Googleは17日、AIエージェントによる購入を目的としたオープンソースの決済プロトコル「Agent Payments Protocol(AP2)」を発表した。
このプロトコルはCoinbaseやイーサリアム財団、その他60以上のパートナーと協力して構築され、クレジットカードとステーブルコインをサポートする。
AIによる自動決済の新基準
Googleの幹部、スタヴァン・パリク氏とラオ・スラパネニ氏は公式ブログで、AP2を「エージェントと加盟店間の安全で準拠した取引のための共通言語を提供するオープンな共有プロトコル」と説明した。
このプロトコルは、AIプラットフォーム、決済システム、ベンダー間で相互運用可能に設計されている。
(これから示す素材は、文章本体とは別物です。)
Lemma reachable_coherent_witness :
  Reach.Coherent
    (RabbitMQ.pool_of
       (Lifecycle.disconnect
          (RabbitMQ.pool_of
             (RabbitMQ.connect true
                (RabbitMQ.connection_error 0 Scenario.connected_pool))))).
Proof.
  apply reachable_coherent.
  eapply rtc_l; [exact (Reach.step_connect true RabbitMQ.initial)|].
  eapply rtc_l; [apply (Reach.step_error 0)|].
  eapply rtc_l; [apply (Reach.step_connect true)|].
  apply rtc_once. apply Reach.step_disconnect.
Defined.

(* ===================================================================== *)
(** * Properties of consume                                                *)
(* ===================================================================== *)

Section ConsumeCalls.
Import Json Amqp RabbitMQ Reach.

Lemma consume_ready (queue : string) (options : option (gmap string value))
      (p : Pool) :
  ready (consumer_channel queue) p = true ->
  exists channel p' w,
    consume queue options p
    = (Ok channel, p', w ++ [(channel, Consume queue options)])
    /\ channels p' !! consumer_channel queue = Some channel
    /\ live channel p' = true
    /\ (w = [] \/ w = [(channel, Prefetch 10)]).
Proof.
  intros Hr. unfold consume, bind.
  destruct (getChannel_ready _ _ Hr) as (ch & p' & w & -> & Hl & Hc & Hw & _).
  rewrite (request_live _ _ _ Hl). cbn. exists ch, p', w. auto.
Qed.

Lemma consume_not_ready (queue : string)
      (options : option (gmap string value)) (p : Pool) :
  ready (consumer_channel queue) p = false ->
  exists e, consume queue options p = (Thrown e, p, []).
Proof.
  intros Hr. unfold consume, bind.
  destruct (getChannel_not_ready _ _ Hr) as [(e & ->) | (ch & -> & Hd)].
  - now exists e.
  - unfold request. rewrite Hd. now exists IllegalOperationError.
Qed.

Lemma consume_ok_cached (queue : string)
      (options : option (gmap string value)) (p p' : Pool)
      (channel : Channel) (w : list Wire) :
  consume queue options p = (Ok channel, p', w) ->
  channels p' !! consumer_channel queue = Some channel.
Proof.
  intros Hc. destruct (ready (consumer_channel queue) p) eqn:Hr.
  - destruct (consume_ready queue options p Hr)
      as (ch & p1 & w1 & Heq & Hch & _).
    rewrite Heq in Hc. now inversion Hc; subst.
  - destruct (consume_not_ready queue options p Hr) as (e & Heq).
    rewrite Heq in Hc. discriminate.
Qed.

Lemma consumer_channel_inj (q1 q2 : string) :
  consumer_channel q1 = consumer_channel q2 -> q1 = q2.
Proof.
  unfold consumer_channel. repeat rewrite append_cons.
  rewrite !append_empty_l. intros H. now repeat injection H as H.
Qed.
(** * VATSIM-FPN: the resolution engine, embedded and verified

    A shallow embedding of the algorithmic core of the flight-plan lookup
    application: the VATSpy reference-data parser and its cache
    (utils/vatspy-parser.ts), and, from the page component, the
    flight-category classifier, the ETA computation, the point-in-polygon
    tests and the FIR detection.

    JavaScript numbers are IEEE 754 binary64 values; they are modelled by
    Rocq's primitive [float], which is the same format with the same
    rounding, so that every arithmetic step and comparison evaluates to
    the value the program computes. *)

From Stdlib Require Import ZArith Bool List Sorted Ascii String Floats DecimalString.
From stdpp Require Import base option list gmap strings.

Local Open Scope Z_scope.
Local Open Scope list_scope.

(** ** The JavaScript values and built-ins the program relies on *)

Module JS.

Abbreviation number := float (only parsing).

(** [ToBoolean] on a number: [0], [-0] and [NaN] are falsy. *)
Definition truthy (x : number) : bool :=
  negb (PrimFloat.eqb x 0%float || PrimFloat.is_nan x).

(** [v || d] where [v] is a number or [undefined] ([None]). *)
Definition orElse (v : option number) (d : number) : number :=
  match v with
  | Some x => if truthy x then x else d
  | None => d
  end.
各取引について追跡可能な監査証跡も提供する。
AP2は2段階の承認プロセスで動作する。まずユーザーが「水玉模様のネクタイを探している」といった「インテント・マンデート」で要望を指定し、AIエージェントが検索と交渉を開始する。
次に、特定の商品が見つかると「カート・マンデート」で最終的な購入承認が行われる。プロトコルの全仕様は発表と同時にGitHubで公開された。
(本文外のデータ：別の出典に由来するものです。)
Lemma strip_hash_strips name h :
  (16 <= length h)%nat -> forallb is_hash_char h = true ->
  strip_hash (name ++ DASH :: h ++ DOT_JS) = name ++ DOT_JS.
Proof.
  intros Hlen Hall. induction name as [|c name IH].
  - cbn [app]. destruct h as [|x h]; [cbn in Hlen; lia|].
    cbn [strip_hash].
    replace (hash_suffix_at (DASH :: (x :: h) ++ DOT_JS)) with true; [reflexivity|].
    symmetry. apply hash_suffix_at_spec. now exists (x :: h).
  - cbn [app strip_hash]. rewrite (hash_suffix_at_earlier c name h Hall).
    now rewrite IH.
Qed.

Lemma strip_hash_identity path :
  ~ has_hash_suffix path -> strip_hash path = path.
Proof.
  induction path as [|c rest IH]; intros Hno.
  - reflexivity.
  - cbn [strip_hash]. destruct (hash_suffix_at (c :: rest)) eqn:E.
    + exfalso. apply Hno. apply hash_suffix_at_spec in E.
      destruct E as (h & E & ? & ?). exists [], h. now rewrite E.
    + f_equal. apply IH. intros (name & h & -> & ? & ?).
      apply Hno. now exists (c :: name), h.
Qed.

(** C2: normalisation is exactly the stripping of a hash suffix, where the
    hexadecimal characters are those of the class [[a-f0-9]] of the
    pattern (digits and lower-case a to f).  A path made of a name, a dash,
    sixteen or more such characters and [.js] is mapped to the name
    followed by [.js]; every path that does not end in such a suffix is
    mapped to itself. *)
Theorem strip_hash_exact :
  (forall name h,
      (16 <= length h)%nat -> forallb is_hash_char h = true ->
      strip_hash (name ++ DASH :: h ++ DOT_JS) = name ++ DOT_JS)
  /\ (forall path, ~ has_hash_suffix path -> strip_hash path = path).
Proof. split; [exact strip_hash_strips | exact strip_hash_identity]. Qed.

(** The pattern is case-sensitive: a hash written with upper-case digits is
    no hash suffix, and the path is kept. *)
Example strip_hash_upper_case_kept :
  strip_hash (lit "page-F771E2C1298902E1.js") = lit "page-F771E2C1298902E1.js".
Proof. vm_compute. reflexivity. Qed.

Lemma no_dash_no_hash_suffix path : ~ In DASH path -> ~ has_hash_suffix path.
Proof.
  intros Hno (name & h & -> & _). apply Hno.
  apply in_or_app. right. now left.
Qed.

Lemma strip_hash_exact_witness :
  strip_hash (lit "app/page" ++ DASH :: lit "f771e2c1298902e1" ++ DOT_JS)
  = lit "app/page" ++ DOT_JS
  /\ strip_hash (lit "webpack.js") = lit "webpack.js".
Proof.
  split.
  - apply (proj1 strip_hash_exact); [vm_compute; lia | reflexivity].
  - apply (proj2 strip_hash_exact). apply no_dash_no_hash_suffix.
    vm_compute. intuition discriminate.
Defined.

(** ** Page parser *)

Example match_buildId_sample :
  match_buildId (sample_html "abc123" ["/_next/static/chunks/main-0123456789abcdef.js"%string])
  = Some (lit "abc123").
Proof. vm_compute. reflexivity. Qed.

Example match_scripts_sample :
  match_scripts (sample_html "abc123"
     ["/_next/static/chunks/main-0123456789abcdef.js"; "/other/x.js";
      "/_next/static/chunks/app/page-f771e2c1298902e1.js"; "/_next/static/chunks/.js"]%string)
  = [lit "/_next/static/chunks/main-0123456789abcdef.js";
     lit "/_next/static/chunks/app/page-f771e2c1298902e1.js"].
Proof. vm_compute. reflexivity. Qed.

Lemma starts_with_spec p s :
  starts_with p s = true <-> exists t, s = p ++ t.
Proof.
  revert s. induction p as [|a p IH]; intros s; cbn [starts_with].
  - split; eauto.
  - destruct s as [|b s].
    + split; [discriminate | intros [t Ht]; discriminate].
    + rewrite andb_true_iff, N.eqb_eq, IH. split.
      * intros [-> [t ->]]. eauto.
      * intros [t [= -> ->]]. eauto.
Qed.

Lemma until_quote_spec s run rest :
  until_quote s = Some (run, rest) <-> s = run ++ QUOTE :: rest /\ ~ In QUOTE run.
Proof.
  revert run rest. induction s as [|c s IH]; intros run rest; cbn [until_quote].
  - split; [discriminate|]. intros [H _]. now destruct run.
  - destruct (c =? QUOTE)%N eqn:E.
    + apply N.eqb_eq in E. subst c. split.
      * intros [= <- <-]. split; [reflexivity | intros []].
      * intros [H Hno]. destruct run as [|x run].
        -- now injection H as ->.
        -- injection H as <- _. exfalso. apply Hno. now left.
    + apply N.eqb_neq in E. split.
      * destruct (until_quote s) as [[r t]|] eqn:Es; [|discriminate].
        intros [= <- <-]. destruct (proj1 (IH r t) eq_refl) as [-> Hno].
        split; [reflexivity|]. intros [H|H]; [congruence | auto].
      * intros [H Hno]. destruct run as [|x run].
        -- injection H as -> _. congruence.
        -- injection H as <- H.
           assert (Es : until_quote s = Some (run, rest)).
           { apply IH. split; [assumption|]. intros Hin. apply Hno. now right. }
           now rewrite Es.
Qed.

Lemma buildId_at_spec s token :
  buildId_at s = Some token <->
  exists rest, s = BUILD_ID_OPEN ++ token ++ QUOTE :: rest
               /\ token <> [] /\ ~ In QUOTE token.
Proof.
  unfold buildId_at. split.
  - destruct (starts_with BUILD_ID_OPEN s) eqn:E; [|discriminate].
    apply starts_with_spec in E. destruct E as [t ->].
    rewrite drop_app_length.
    destruct (until_quote t) as [[[|c run] rest]|] eqn:Et; try discriminate.
    intros [= <-]. apply until_quote_spec in Et. destruct Et as [-> Hno].
    exists rest. repeat split; [discriminate | assumption].
  - intros (rest & -> & Hne & Hno).
    replace (starts_with BUILD_ID_OPEN (BUILD_ID_OPEN ++ token ++ QUOTE :: rest))
      with true by (symmetry; apply starts_with_spec; eauto).
    rewrite drop_app_length.
    replace (until_quote (token ++ QUOTE :: rest)) with (Some (token, rest))
      by (symmetry; now apply until_quote_spec).
    destruct token; [contradiction | reflexivity].
Qed.

(** The matcher finds a build marker exactly when the markup contains
    one. *)
Lemma match_buildId_found html token :
  match_buildId html = Some token ->
  has_buildId_marker html /\ token <> [].
Proof.
  induction html as [|c html IH]; cbn [match_buildId].
  - destruct (buildId_at []) eqn:E; [|discriminate].
    intros [= ->]. apply buildId_at_spec in E.
    destruct E as (rest & E & ? & ?). split; [|assumption].
    exists [], token, rest. auto.
  - destruct (buildId_at (c :: html)) eqn:E.
    + intros [= ->]. apply buildId_at_spec in E.
      destruct E as (rest & E & ? & ?). split; [|assumption].
      exists [], token, rest. auto.
    + intros H. destruct (IH H) as [(before & t & rest & -> & ? & ?) ?].
      split; [|assumption]. exists (c :: before), t, rest. auto.
Qed.

Lemma match_buildId_complete html :
  has_buildId_marker html -> match_buildId html <> None.
Proof.
  intros (before & token & rest & -> & Hne & Hno).
  induction before as [|c before IH].
  - cbn [app].
    assert (E : buildId_at (BUILD_ID_OPEN ++ token ++ QUOTE :: rest) = Some token)
      by (apply buildId_at_spec; eauto).
    destruct (BUILD_ID_OPEN ++ token ++ QUOTE :: rest); cbn [match_buildId];
      now rewrite E.
  - cbn [app match_buildId].
    destruct (buildId_at (c :: before ++ _)); [discriminate | exact IH].
Qed.

Lemma match_buildId_None html :
  match_buildId html = None <-> ~ has_buildId_marker html.
Proof.
  split.
  - intros E H. now apply match_buildId_complete in H.
  - intros Hno. destruct (match_buildId html) eqn:E; [|reflexivity].
    apply match_buildId_found in E. tauto.
Qed.

(** ** Differ *)

Example tokenize_sample :
  tokenize (lit "  foo(bar, foo); x ") = [ []; lit "foo"; lit "bar"; lit "x" ].
Proof. vm_compute. reflexivity. Qed.

Example tokenize_empty : tokenize [] = [ [] ].
Proof. reflexivity. Qed.

(** The example of the specification: every token of the two contents is
    three characters long or shorter, so nothing is reported although the
    contents differ. *)
Example generateDiff_short_tokens :
  generateDiff [(lit "a.js", lit "foo bar")] [(lit "a.js", lit "foo baz qux")] = [].
Proof. vm_compute. reflexivity. Qed.

Example generateDiff_sample :
  generateDiff [(lit "a.js", lit "init(region)")]
               [(lit "a.js", lit "init(region, euCountry)"); (lit "b.js", lit "x")]
  = CHANGED_OPEN ++ lit "a.js" ++ CHANGED_CLOSE
    ++ ADDED_TOKENS ++ lit "euCountry" ++ [NEWLINE]
    ++ ADDED_MODULE ++ lit "b.js" ++ [NEWLINE].
Proof. vm_compute. reflexivity. Qed.

Lemma files_get_In files path :
  is_Some (files_get files path) <-> exists content, In (path, content) files.
Proof.
  induction files as [|[k v] rest IH]; cbn [files_get In].
  - split; [intros [? ?]; discriminate | intros [? []]].
  - destruct (jsstring_eqb k path) eqn:E.
    + apply jsstring_eqb_true in E. subst k. split; eauto.
    + rewrite IH. split.
      * intros [c Hc]. eauto.
      * intros [c [Hc|Hc]]; [|eauto].
        injection Hc as -> _. rewrite (proj2 (jsstring_eqb_true path path) eq_refl) in E.
        discriminate.
Qed.

(** The loop of [generateDiff] renders the entries one after the other. *)
Lemma generateDiff_entries oldFiles newFiles :
  generateDiff oldFiles newFiles
  = substring0 (flat_map render_entry (diff_entries oldFiles newFiles)) 3000.
Proof.
  unfold generateDiff, diff_entries. f_equal.
  change (flat_map render_entry
            (map (fun '(path, newContent) => diff_entry oldFiles path newContent) newFiles))
    with ([] ++ flat_map render_entry
            (map (fun '(path, newContent) => diff_entry oldFiles path newContent) newFiles)).
  generalize (@nil N) as acc.
  induction newFiles as [|[path c] rest IH]; intros acc; cbn [fold_left map flat_map].
  - now rewrite app_nil_r.
  - rewrite IH. now rewrite <- app_assoc.
Qed.

(** C6: whatever the two script maps, the text [generateDiff] returns is at
    most 3000 code units long. *)
Theorem generateDiff_length oldFiles newFiles :
  (length (generateDiff oldFiles newFiles) <= 3000)%nat.
Proof. unfold generateDiff, substring0. rewrite length_take. lia. Qed.

Lemma only_in_long mine theirs token :
  In token (only_in mine theirs) ->
  (3 < length token)%nat /\ In token mine /\ set_has theirs token = false.
Proof.
  unfold only_in. rewrite filter_In. intros [Hin H].
  apply andb_prop in H. destruct H as [Hhas Hlen].
  apply Nat.ltb_lt in Hlen. apply negb_true_iff in Hhas. auto.
Qed.

(** C7: the diff text is the rendering, cut at 3000 code units, of the
    entries of the diff, and in every changed-module entry each token of
    the added list and of the removed list, and so each token the entry
    lists, is longer than three code units; the empty token in particular
    is never listed. *)
Theorem generateDiff_token_filter oldFiles newFiles :
  generateDiff oldFiles newFiles
  = substring0 (flat_map render_entry (diff_entries oldFiles newFiles)) 3000
  /\ forall e, In e (diff_entries oldFiles newFiles) ->
       (forall path added removed token,
           e = ChangedModule path added removed ->
           In token added \/ In token removed -> (3 < length token)%nat)
       /\ (forall token, In token (entry_tokens e) ->
             (3 < length token)%nat /\ token <> []).
Proof.
  split; [apply generateDiff_entries|].
  intros e He. unfold diff_entries in He. apply in_map_iff in He.
  destruct He as ([p c] & <- & _).
  assert (Hall : forall path added removed token,
             diff_entry oldFiles p c = ChangedModule path added removed ->
             In token added \/ In token removed -> (3 < length token)%nat).
  { unfold diff_entry. intros path added removed token.
    destruct (files_get oldFiles p) as [[|o old]|]; try discriminate.
    destruct (negb _); try discriminate.
    destruct (_ || _); try discriminate.
    intros [= _ <- <-] [H|H]; now apply only_in_long in H. }
  split; [exact Hall|].
  intros token Hin. destruct (diff_entry oldFiles p c) eqn:E; cbn in Hin; try easy.
  assert (3 < length token)%nat.
  { apply (Hall _ _ _ token eq_refl).
    apply in_app_or in Hin. destruct Hin as [H|H]; [left|right];
      apply list_elem_of_In in H; apply list_elem_of_In;
      eapply subseteq_take; eassumption. }
  split; [assumption|]. intros ->. cbn in *. lia.
Qed.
Googleは、「ユーザーが日付、場所、予算だけを伝えて週末旅行を依頼する」といったシナリオを想定している。エージェントは航空会社やホテルのエージェントとやり取りし、予算に合う組み合わせを見つけると、暗号署名された予約を同時に実行できる。
仮想通貨と既存金融の融合
AP2開発の背景には、2890億ドル(約42兆4830億円)規模に成長したステーブルコイン市場がある。GoogleはCoinbaseと提携し、ステーブルコインの仕組みを統合した。また、イーサリアム財団と協力し、ブロックチェーンエコシステムとの互換性を確保している。
このプロトコルは、MastercardやPayPal、American Expressといった既存金融機関からも支持を得ている。SalesforceやAdobeなどのテクノロジー企業も協力パートナーに含まれる。
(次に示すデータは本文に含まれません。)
(** The cells of the matrix [dm]: the columns run over the translations
    kept and, for each of them, over the points. *)
Lemma image_cells coords lattice P (Q : nat -> nat -> R -> Prop) :
  (exists i j', (i < length coords)%nat
     /\ (j' < length (image_coords coords (create_matrix P)))%nat
     /\ exists b j, (b < length (filter (fun v => negb (vec_eqb v vzero)) (create_matrix P)))%nat
          /\ (j < length coords)%nat /\ j' = (b * length coords + j)%nat
          /\ Q i j (cell (distance_matrix coords (image_coords coords (create_matrix P))
                            lattice (mkPBC false false false)) i j'))
  <-> exists i j v, (i < length coords)%nat /\ (j < length coords)%nat
        /\ In v (create_matrix P) /\ v <> vzero
        /\ Q i j (vnorm (vsub (cart lattice (nth i coords vzero))
                              (cart lattice (vadd (nth j coords vzero) v)))).
Proof.
  set (nz := filter (fun v => negb (vec_eqb v vzero)) (create_matrix P)).
  split.
  - intros (i & j' & Hi & Hj' & b & j & Hb & Hj & -> & HQ).
    rewrite image_cell in HQ by assumption.
    rewrite image_coords_nth in HQ by assumption. fold nz in HQ.
    assert (Hin : In (nth b nz vzero) nz) by now apply nth_In.
    apply kept_translation in Hin as [Hin Hne].
    exists i, j, (nth b nz vzero). auto.
  - intros (i & j & v & Hi & Hj & Hin & Hne & HQ).
    assert (Hv : In v nz) by now apply kept_translation.
    apply (In_nth _ _ vzero) in Hv as (b & Hb & Ev).
    assert (Hj' : (b * length coords + j < length (image_coords coords (create_matrix P)))%nat).
    { rewrite image_coords_length. fold nz. nia. }
    exists i, (b * length coords + j)%nat. split; [exact Hi |]. split; [exact Hj' |].
    exists b, j. split; [exact Hb |]. split; [exact Hj |]. split; [reflexivity |].
    rewrite image_cell by assumption. rewrite image_coords_nth by assumption.
    fold nz. now rewrite Ev.
Qed.

Lemma check_images_tables coords species lattice P get_tol d_factor :
  pbc_nonzero P = true -> coords <> [] -> length species = length coords ->
  exists b, check_images coords species lattice P get_tol None d_factor = Some b
    /\ (b = false <->
        exists i j v, (i < length coords)%nat /\ (j < length coords)%nat
          /\ In v (create_matrix P) /\ v <> vzero
          /\ vnorm (vsub (cart lattice (nth i coords vzero))
                         (cart lattice (vadd (nth j coords vzero) v)))
             < get_tol (nth (Nat.min i j) species ""%string)
                       (nth (Nat.max i j) species ""%string)).
Proof.
  intros HP Hne Hlen. unfold check_images. rewrite HP. cbn [negb].
  destruct coords as [|c0 cs] eqn:Ec; [congruence |]. rewrite <- Ec in *. clear Hne.
  cbv zeta.
  set (nz := filter (fun v => negb (vec_eqb v vzero)) (create_matrix P)).
  assert (Hn : length coords <> 0%nat) by (rewrite Ec; discriminate).
  assert (Hnew : length (image_coords coords (create_matrix P))
                 = (length nz * length coords)%nat) by apply image_coords_length.
  rewrite Hnew, Hlen. rewrite Nat.div_mul by exact Hn.
  rewrite (Nat.mul_comm (length coords) (length nz)).
  destruct (any_less_same (length coords) (length nz * length coords)
              (distance_matrix coords (image_coords coords (create_matrix P)) lattice
                 (mkPBC false false false))
              (np_tile (tols_table get_tol species) (length nz))) as (b & -> & Hb).
  exists (negb b). split; [now destruct b |].
  rewrite negb_false_iff, Hb.
  rewrite <- (image_cells coords lattice P
                (fun i j x => x < get_tol (nth (Nat.min i j) species ""%string)
                                          (nth (Nat.max i j) species ""%string))).
  fold nz. split.
  - intros (i & j' & Hi & Hj' & H).
    destruct (block_index _ _ _ Hj') as (bk & j & Hbk & Hj & ->).
    exists i, (bk * length coords + j)%nat. split; [exact Hi |].
    split; [now rewrite Hnew |]. exists bk, j. repeat (split; [assumption || reflexivity |]).
    rewrite (tols_table_tiled _ _ _ _ _ _ _ Hlen) in H by assumption.
    exact H.
  - intros (i & j' & Hi & Hj' & bk & j & Hbk & Hj & -> & H).
    exists i, (bk * length coords + j)%nat. split; [exact Hi |].
    split; [now rewrite <- Hnew |].
    rewrite (tols_table_tiled _ _ _ _ _ _ _ Hlen) by assumption.
    exact H.
Qed.
Lemma sort_of_sorted (l : list WoundReport) :
  StronglySorted newerFirst l -> JsArray.sort byCreatedDesc l = l.
Proof.
  induction 1 as [|x t Hs IH Hx]; simpl; [reflexivity|].
  rewrite IH. destruct t as [|y t']; [reflexivity|].
  simpl. inversion Hx as [|? ? Hxy _]; subst.
  unfold byCreatedDesc, newerFirst in *.
  destruct (Z.leb_spec (createdAt y - createdAt x) 0); [reflexivity | lia].
Qed.

Lemma sorted_drop_middle (a b : list WoundReport) (x : WoundReport) :
  StronglySorted newerFirst (a ++ x :: b) ->
  StronglySorted newerFirst (a ++ b).
Proof.
  induction a as [|y a IH]; simpl; intros H.
  - now inversion H.
  - inversion H as [|? ? Hs Hy]; subst. constructor; [now apply IH|].
    rewrite Forall_forall in *. intros z Hz. apply Hy.
    apply in_app_or in Hz. apply in_or_app.
    destruct Hz; [now left | right; now right].
Qed.

Lemma fold_keepFirstValue_sorted (l vs : list WoundReport) :
  StronglySorted newerFirst (vs ++ l) ->
  StronglySorted newerFirst (fold_left keepFirstValue l vs).
Proof.
  revert vs. induction l as [|x l IH]; intros vs H; simpl.
  - now rewrite app_nil_r in H.
  - apply IH. unfold keepFirstValue.
    destruct (existsb (keyIs (woundKey x)) vs).
    + now apply sorted_drop_middle in H.
    + now rewrite <- app_assoc.
Qed.

Lemma uniqueWounds_sorted (reports : list WoundReport) :
  StronglySorted newerFirst (uniqueWounds reports).
Proof.
  unfold uniqueWounds, woundMap.
  rewrite fold_keepFirst_values by (intros e []).
  apply fold_keepFirstValue_sorted. apply sort_sorted.
Qed.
セキュリティは重要な要素とされ、承認と真正性の問題を解決する「否認不可能な監査証跡」を作成するよう設計されている。
Coinbaseデベロッパープラットフォームのエンジニアリング責任者であるエリック・レッペル氏は、「x402とAP2は、エージェント間の支払いがもはや実験ではなく、開発者が実際に構築する方法の一部になりつつあることを示している」と述べた。
このシステムはx402プロトコルを用いて暗号資産(仮想通貨)決済を組み込み、クレジットカードやデビットカード、ステーブルコインなど全ての決済方法で同じセキュリティフレームワークを要求する。
これにより、決済の種類に関わらず統一された取引検証プロセスが実現する。